*** Opening of Records to use ***

Definition announced_state (announce : list string -> string -> Prop) (s : State)
  : Prop :=
  trace_announced announce (trace s) /\
  forall task, In task (pending s) -> task_announced announce task.

(** How many times a trace shows a request that [f] selects made. *)
Definition calls_where (f : IO -> bool) (t : list Event) : nat :=
  length (filter (fun ev => match ev with Call io => f io | _ => false end) t).

(** How many requests that [f] selects the code in flight is still to make
    when nothing fails. *)
Definition pending_where (f : IO -> bool) (s : State) : nat :=
  list_sum (map (fun task => length (filter f (task_awaited task))) (pending s)).

(** ** Further readings of the staging operations *)

Section MoreRequests.

Context {path_module : PathModule}.
Variable platform : string.
Variable toCygwinPath : string -> string.
Variable getModuleKey : string -> option string -> string.
Variable this : BuildDir.

(** The module an operation stages. *)
Definition staged (op : Staging) : ModuleConfig :=
  match op with
  | StageSource module => module
  | StageDependencies module => module
  end.
(** * boostedblob: byte ranges, deletion and directory synchronisation

    A shallow embedding of [boostedblob/read.py], [boostedblob/delete.py]
    and of the synchronisation engine exercised by [tests/test_syncing.py],
    with the properties the specification states about them. *)

From Stdlib Require Import ZArith List Lia Bool Ascii.
From stdpp Require Import base numbers list strings pretty gmap sorting.

(** * Python values shared by the modules *)

(** The exceptions the embedded code raises.  [FileNotFoundError] and
    [NotADirectoryError] carry their argument, when they are given one, so
    that [FileNotFoundError()] of the request layer and
    [FileNotFoundError(path)] of [rmtree_iterator] stay distinct. *)
Inductive exn (P : Type) : Type :=
  | ValueError
  | AssertionError
  | IsADirectoryError
  | FileNotFoundError (arg : option P)
  | NotADirectoryError (arg : option P)
  | RequestFailure (status : Z).

Arguments ValueError {P}.
Arguments AssertionError {P}.
Arguments IsADirectoryError {P}.
Arguments FileNotFoundError {P} arg.
Arguments NotADirectoryError {P} arg.
Arguments RequestFailure {P} status.

(** * read.py *)

Module Read.

Local Open Scope Z_scope.

(** [ByteRange = Tuple[int, int]] *)
Definition ByteRange : Type := Z * Z.

(** Number of elements of Python's [range(start, stop, step)], [step <> 0]. *)
Definition range_len (start stop step : Z) : Z :=
  if 0 <? step then
    (if start <? stop then (stop - 1 - start) / step + 1 else 0)
  else
    (if stop <? start then (start - 1 - stop) / (- step) + 1 else 0).

(** Python's [range(start, stop, step)] drained into a list; [step = 0]
    raises [ValueError]. *)
Definition range (start stop step : Z) : option (list Z) :=
  if step =? 0 then None
  else Some (map (fun i : nat => start + Z.of_nat i * step)
                 (seq 0 (Z.to_nat (range_len start stop step)))).

(** [itertools.zip_longest(xs, ys, fillvalue=fill)] *)
Fixpoint zip_longest {A : Type} (fill : A) (xs ys : list A) : list (A * A) :=
  match xs with
  | [] => map (fun y => (fill, y)) ys
  | x :: xs' =>
      match ys with
      | [] => (x, fill) :: zip_longest fill xs' []
      | y :: ys' => (x, y) :: zip_longest fill xs' ys'
      end
  end.

(** The expression bound to [byte_ranges] in [_cloud_read_stream] and in
    [read_stream_unordered]:
    [zip_longest(range(0, size, c), range(c, size, c), fillvalue=size)]. *)
Definition byte_ranges (size chunk_size : Z) : option (list ByteRange) :=
  match range 0 size chunk_size, range chunk_size size chunk_size with
  | Some starts, Some ends => Some (zip_longest size starts ends)
  | _, _ => None
  end.

(** Which mapping of the executor a stream is handed to. *)
Inductive discipline := Ordered | Unordered.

*** Close of Records to use ***

**Directions:** Return, please, the lines of the data from the first through the line containing "Variable platform : string.", both kept, exactly as they stand and nothing more.

**Result:**
Definition announced_state (announce : list string -> string -> Prop) (s : State)
  : Prop :=
  trace_announced announce (trace s) /\
  forall task, In task (pending s) -> task_announced announce task.

(** How many times a trace shows a request that [f] selects made. *)
Definition calls_where (f : IO -> bool) (t : list Event) : nat :=
  length (filter (fun ev => match ev with Call io => f io | _ => false end) t).

(** How many requests that [f] selects the code in flight is still to make
    when nothing fails. *)
Definition pending_where (f : IO -> bool) (s : State) : nat :=
  list_sum (map (fun task => length (filter f (task_awaited task))) (pending s)).

(** ** Further readings of the staging operations *)

Section MoreRequests.

Context {path_module : PathModule}.
Variable platform : string.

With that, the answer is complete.